Work to complete: Reproduce, without any change, the span of lines from the opening of the records below to the line containing "Definition IPPROTO_ICMPV6 : Z := 58.", inclusive.

- - -

(* ===== verification/NetHeader.v ===== *)
(** Parsing of captured packets, src/lib/ustack/src/net_header_parse.c.

    The captured bytes are a list; a pointer into them is an offset, and a read outside of
    them is a fault.  [size_t] has 64 bits, and memory is little endian. *)
From S2P Require Import Prelude OsnTypes.
Local Open Scope Z_scope.

Definition ETH_ALEN : Z := 6.
Definition ETH_HLEN : Z := 14.
Definition ETH_P_IP : Z := 0x0800.
Definition ETH_P_IPV6 : Z := 0x86DD.
Definition ETH_P_8021Q : Z := 0x8100.
Definition DLT_LINUX_SLL : Z := 113.
Definition IPPROTO_ICMP : Z := 1.
Definition IPPROTO_TCP : Z := 6.
Definition IPPROTO_UDP : Z := 17.
Definition IPPROTO_ICMPV6 : Z := 58.

(** [struct net_header_parser] with its [struct eth_header]; the members that point to
    headers are offsets, [None] is NULL. *)
Record net_header_parser := Parser {
  pcap_datalink : Z; packet_len : Z; parsed : Z; dstmac : option Z; srcmac : option Z; ethertype : Z; vlan_id : Z;
  ip_version : Z; ip_protocol : Z; eth_pld : option Z; ip_pld : option Z; data : Z; start : Z; eth_header_available : bool }.
Abbreviation NH := (M net_header_parser).

(** *** Extension headers of IPv6 *)

Definition IPV6_N_EXTS : nat := 11.
Definition IPPROTO_HOPOPTS : Z := 0.
Definition IPPROTO_ROUTING : Z := 43.
Definition IPPROTO_FRAGMENT : Z := 44.
Definition IPPROTO_ESP : Z := 50.
Definition IPPROTO_AH : Z := 51.
Definition IPPROTO_DSTOPTS : Z := 60.
Definition ipv6_extensions_ids : list Z :=
  [IPPROTO_HOPOPTS; IPPROTO_ROUTING; IPPROTO_FRAGMENT; IPPROTO_ESP; IPPROTO_AH; IPPROTO_DSTOPTS; 135; 139; 140; 253; 254].
(** The memory of an array of [int], read as an array of [int16_t]. *)
Definition as_int16 (l : list Z) : list Z := x ← l; [wraps 16 x; wraps 16 (Z.shiftr x 16)].
Definition cmphdr (a b : Z) : Z := a - b.
(** [bsearch] in the interval [l, u); the fuel bounds its length. *)
Fixpoint hdr_bsearch (fuel : nat) (key : Z) (base : list Z) (l u : nat) : option nat :=
  match fuel with
  | O => None
  | S fuel =>
      if (l <? u)%nat then
        let i := ((l + u) / 2)%nat in
        let c := cmphdr key (nth i base 0) in
        if c <? 0 then hdr_bsearch fuel key base l i
        else if 0 <? c then hdr_bsearch fuel key base (S i) u
        else Some i
      else None
  end.
(** [is_ipv6_extension] *)
Definition is_ipv6_extension (id : Z) : bool :=
  bool_decide (is_Some (hdr_bsearch (S IPV6_N_EXTS) id (as_int16 ipv6_extensions_ids) 0 IPV6_N_EXTS)).

Section parser.
Context (buf : list Z).

(** The byte at a pointer, and two bytes in network order ([ntohs]). *)
Definition rd (p : Z) : NH Z := if p <? 0 then fault else deref (buf !! Z.to_nat p).
Definition rd16 (p : Z) : NH Z := a ← rd p; b ← rd (p + 1); mret (a * 256 + b).

(** [parser->parsed += n; parser->data += n;] *)
Definition skip (n : Z) : NH unit := modify (λ p,
  Parser (pcap_datalink p) (packet_len p) (wrapu 64 (parsed p + n)) (dstmac p) (srcmac p) (ethertype p) (vlan_id p)
    (ip_version p) (ip_protocol p) (eth_pld p) (ip_pld p) (data p + n) (start p) (eth_header_available p)).
Definition set_parsed (n : Z) : NH unit := modify (λ p,
  Parser (pcap_datalink p) (packet_len p) n (dstmac p) (srcmac p) (ethertype p) (vlan_id p)
    (ip_version p) (ip_protocol p) (eth_pld p) (ip_pld p) (data p) (start p) (eth_header_available p)).
Definition set_start : NH unit := modify (λ p,
  Parser (pcap_datalink p) (packet_len p) 0 (dstmac p) (srcmac p) (ethertype p) (vlan_id p)
    (ip_version p) (ip_protocol p) (eth_pld p) (ip_pld p) (data p) (data p) (eth_header_available p)).
Definition set_eth (dst src : Z) (et vlan : Z) : NH unit := modify (λ p,
  Parser (pcap_datalink p) (packet_len p) (parsed p) (Some dst) (Some src) et vlan
    (ip_version p) (ip_protocol p) (eth_pld p) (ip_pld p) (data p) (start p) (eth_header_available p)).
Definition set_eth_pld (o : Z) (available : bool) : NH unit := modify (λ p,
  Parser (pcap_datalink p) (packet_len p) (parsed p) (dstmac p) (srcmac p) (ethertype p) (vlan_id p)
    (ip_version p) (ip_protocol p) (Some o) (ip_pld p) (data p) (start p) (available || eth_header_available p)).
Definition set_version (v : Z) : NH unit := modify (λ p,
  Parser (pcap_datalink p) (packet_len p) (parsed p) (dstmac p) (srcmac p) (ethertype p) (vlan_id p)
    v (ip_protocol p) (eth_pld p) (ip_pld p) (data p) (start p) (eth_header_available p)).
Definition set_protocol (v : Z) : NH unit := modify (λ p,
  Parser (pcap_datalink p) (packet_len p) (parsed p) (dstmac p) (srcmac p) (ethertype p) (vlan_id p)
    (ip_version p) v (eth_pld p) (ip_pld p) (data p) (start p) (eth_header_available p)).
Definition set_packet_len (n : Z) : NH unit := modify (λ p,
  Parser (pcap_datalink p) n (parsed p) (dstmac p) (srcmac p) (ethertype p) (vlan_id p)
    (ip_version p) (ip_protocol p) (eth_pld p) (ip_pld p) (data p) (start p) (eth_header_available p)).
Definition set_ip_pld (o : Z) : NH unit := modify (λ p,
  Parser (pcap_datalink p) (packet_len p) (parsed p) (dstmac p) (srcmac p) (ethertype p) (vlan_id p)
    (ip_version p) (ip_protocol p) (eth_pld p) (Some o) (data p) (start p) (eth_header_available p)).
(** [parser->packet_len - parser->parsed] *)
Definition room : NH Z := gets (λ p, wrapu 64 (packet_len p - parsed p)).

(** [net_header_parse_eth] *)
Definition net_header_parse_eth : NH Z :=
  bytes ← gets data;
  set_parsed 0;;
  n ← gets packet_len;
  if n <? ETH_HLEN then mret 0 else
  dl ← gets pcap_datalink;
  let p := 2 * ETH_ALEN + (if dl =? DLT_LINUX_SLL then 2 else 0) in
  et ← rd16 (bytes + p);
  '(et, vlan, p) ← (if et =? ETH_P_8021Q then
                      tci ← rd16 (bytes + p + 2);
                      et ← rd16 (bytes + p + 4);
                      mret (et, Z.land tci 0xfff, p + 4)
                    else mret (et, 0, p));
  set_eth bytes (bytes + ETH_ALEN) et vlan;;
  skip (p + 2);;
  d ← gets data;
  set_eth_pld d true;;
  mret (p + 2).
(** [net_header_get_ethertype] *)
Definition net_header_get_ethertype : NH Z := gets ethertype.
(** [net_header_get_ipv4_hdr], [net_header_get_ipv6_hdr] *)
Definition net_header_get_ipv4_hdr : NH (option Z) :=
  gets (λ p, if negb (ethertype p =? ETH_P_IP) then None else if negb (ip_version p =? 4) then None else eth_pld p).
Definition net_header_get_ipv6_hdr : NH (option Z) :=
  gets (λ p, if negb (ethertype p =? ETH_P_IPV6) then None else if negb (ip_version p =? 6) then None else eth_pld p).

(** [net_header_parse_ipv4] *)
Definition net_header_parse_ipv4 : NH Z :=
  len ← room;
  if len <? 20 then mret 0 else
  hdr ← gets data;
  set_eth_pld hdr false;;
  b0 ← rd hdr;
  tot_len ← rd16 (hdr + 2);
  let ip_hlen := Z.land b0 15 * 4 in
  let ip_dlen := wrapu 64 (tot_len - ip_hlen) in
  if len <? ip_dlen then mret 0 else
  skip ip_hlen;;
  set_version 4;;
  proto ← rd (hdr + 9);
  set_protocol proto;;
  n ← gets parsed;
  set_packet_len (wrapu 64 (n + ip_dlen));;
  mret n.

(** The loop of [net_header_get_ipv6_payload]: each round moves on by at least 8 bytes; the result
    tells whether the end was reached. *)
Fixpoint ext_loop (fuel : nat) (next_header : Z) : NH (option Z) :=
  if negb (is_ipv6_extension next_header) then mret (Some next_header) else
  match fuel with
  | O => fault
  | S fuel =>
      d ← gets data;
      next_header ← rd d;
      ext_len ← rd (d + 1);
      let len := 8 * (ext_len + 1) in
      p ← gets parsed;
      n ← gets packet_len;
      if n <? wrapu 64 (p + len) then mret None
      else skip len;; ext_loop fuel next_header
  end.
(** [net_header_get_ipv6_payload] *)
Definition net_header_get_ipv6_payload : NH Z :=
  hdr ← net_header_get_ipv6_hdr;
  match hdr with
  | None => mret 0
  | Some hdr =>
      nxt ← rd (hdr + 6);
      r ← ext_loop (S (length buf)) nxt;
      match r with
      | None => mret 0
      | Some next_header => set_protocol next_header;; gets parsed
      end
  end.
(** [net_header_parse_ipv6] *)
Definition net_header_parse_ipv6 : NH Z :=
  len ← room;
  let ip_hlen := 40 in
  if len <? ip_hlen then mret 0 else
  hdr ← gets data;
  set_eth_pld hdr false;;
  ip_dlen ← rd16 (hdr + 4);
  if len <? ip_dlen then mret 0 else
  skip ip_hlen;;
  set_version 6;;
  n ← gets parsed;
  set_packet_len (wrapu 64 (n + ip_dlen));;
  len ← net_header_get_ipv6_payload;
  if len =? 0 then mret 0 else gets parsed.
(** [net_header_parse_ip] *)
Definition net_header_parse_ip : NH Z :=
  et ← net_header_get_ethertype;
  if et =? ETH_P_IP then net_header_parse_ipv4
  else if et =? ETH_P_IPV6 then net_header_parse_ipv6
  else mret 0.

(** [net_header_parse_tcp]; the length of the header is read before there is a test. *)
Definition net_header_parse_tcp : NH Z :=
  hdr ← gets data;
  len ← room;
  b ← rd (hdr + 12);
  let tcp_hlen := Z.shiftr b 4 * 4 in
  if len <? tcp_hlen then mret 0 else
  set_ip_pld hdr;;
  skip tcp_hlen;;
  mret tcp_hlen.
(** [net_header_parse_udp], [net_header_parse_icmp], [net_header_parse_icmp6]: a header of eight
    bytes each *)
Definition parse_fixed (hlen : Z) : NH Z :=
  len ← room;
  if len <? hlen then mret 0 else
  hdr ← gets data;
  set_ip_pld hdr;;
  skip hlen;;
  mret hlen.
Definition net_header_parse_udp : NH Z := parse_fixed 8.
Definition net_header_parse_icmp : NH Z := parse_fixed 8.
Definition net_header_parse_icmp6 : NH Z := parse_fixed 8.

(** [net_header_parse] *)
Definition net_header_parse : NH Z :=
  set_start;;
  len ← net_header_parse_eth;
  if len =? 0 then mret 0 else
  et ← net_header_get_ethertype;
  if negb ((et =? ETH_P_IP) || (et =? ETH_P_IPV6)) then mret len else
  len ← net_header_parse_ip;
  if len =? 0 then mret 0 else
  proto ← gets ip_protocol;
  if proto =? IPPROTO_TCP then net_header_parse_tcp
  else if proto =? IPPROTO_UDP then net_header_parse_udp
  else if proto =? IPPROTO_ICMP then net_header_parse_icmp
  else if proto =? IPPROTO_ICMPV6 then net_header_parse_icmp6
  else mret len.

(** [net_header_ip_str]: the text, or [None] for the result [false]; [net_header_srcip_str],
    [net_header_dstip_str] *)
Definition INET_ADDRSTRLEN : Z := 16.
Definition INET6_ADDRSTRLEN : Z := 46.
Fixpoint rd_bytes (n : nat) (p : Z) : NH (list Z) :=
  match n with O => mret [] | S n => b ← rd p; l ← rd_bytes n (p + 1); mret (b :: l) end.
Definition net_header_ip_str (inet_ntop6 : list Z → string) (src : bool) (ip_buf_len : Z) : NH (option string) :=
  v ← gets ip_version;
  if v =? 4 then
    hdr ← net_header_get_ipv4_hdr;
    if ip_buf_len <? INET_ADDRSTRLEN then mret None else
    match hdr with
    | None => mret None
    | Some hdr => a ← rd_bytes 4 (hdr + if src then 12 else 16); mret (Some (inet_ntop4 a))
    end
  else if v =? 6 then
    hdr ← net_header_get_ipv6_hdr;
    match hdr with
    | None => mret None
    | Some hdr =>
        if ip_buf_len <? INET6_ADDRSTRLEN then mret None else
        a ← rd_bytes 16 (hdr + if src then 8 else 24); mret (Some (inet_ntop6 a))
    end
  else mret None.
Definition net_header_srcip_str (inet_ntop6 : list Z → string) := net_header_ip_str inet_ntop6 true.
Definition net_header_dstip_str (inet_ntop6 : list Z → string) := net_header_ip_str inet_ntop6 false.

(** The parser that the callers prepare: zero but for the packet and its length. *)
Definition parser_init (datalink : Z) : net_header_parser :=
  Parser datalink (Z.of_nat (length buf)) 0 None None 0 0 0 0 None None 0 0 false.
End parser.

- - -

Task response:
(* ===== verification/NetHeader.v ===== *)
(** Parsing of captured packets, src/lib/ustack/src/net_header_parse.c.

    The captured bytes are a list; a pointer into them is an offset, and a read outside of
    them is a fault.  [size_t] has 64 bits, and memory is little endian. *)
From S2P Require Import Prelude OsnTypes.
Local Open Scope Z_scope.

Definition ETH_ALEN : Z := 6.
Definition ETH_HLEN : Z := 14.
Definition ETH_P_IP : Z := 0x0800.
Definition ETH_P_IPV6 : Z := 0x86DD.
Definition ETH_P_8021Q : Z := 0x8100.
Definition DLT_LINUX_SLL : Z := 113.
Definition IPPROTO_ICMP : Z := 1.
Definition IPPROTO_TCP : Z := 6.
Definition IPPROTO_UDP : Z := 17.
Definition IPPROTO_ICMPV6 : Z := 58.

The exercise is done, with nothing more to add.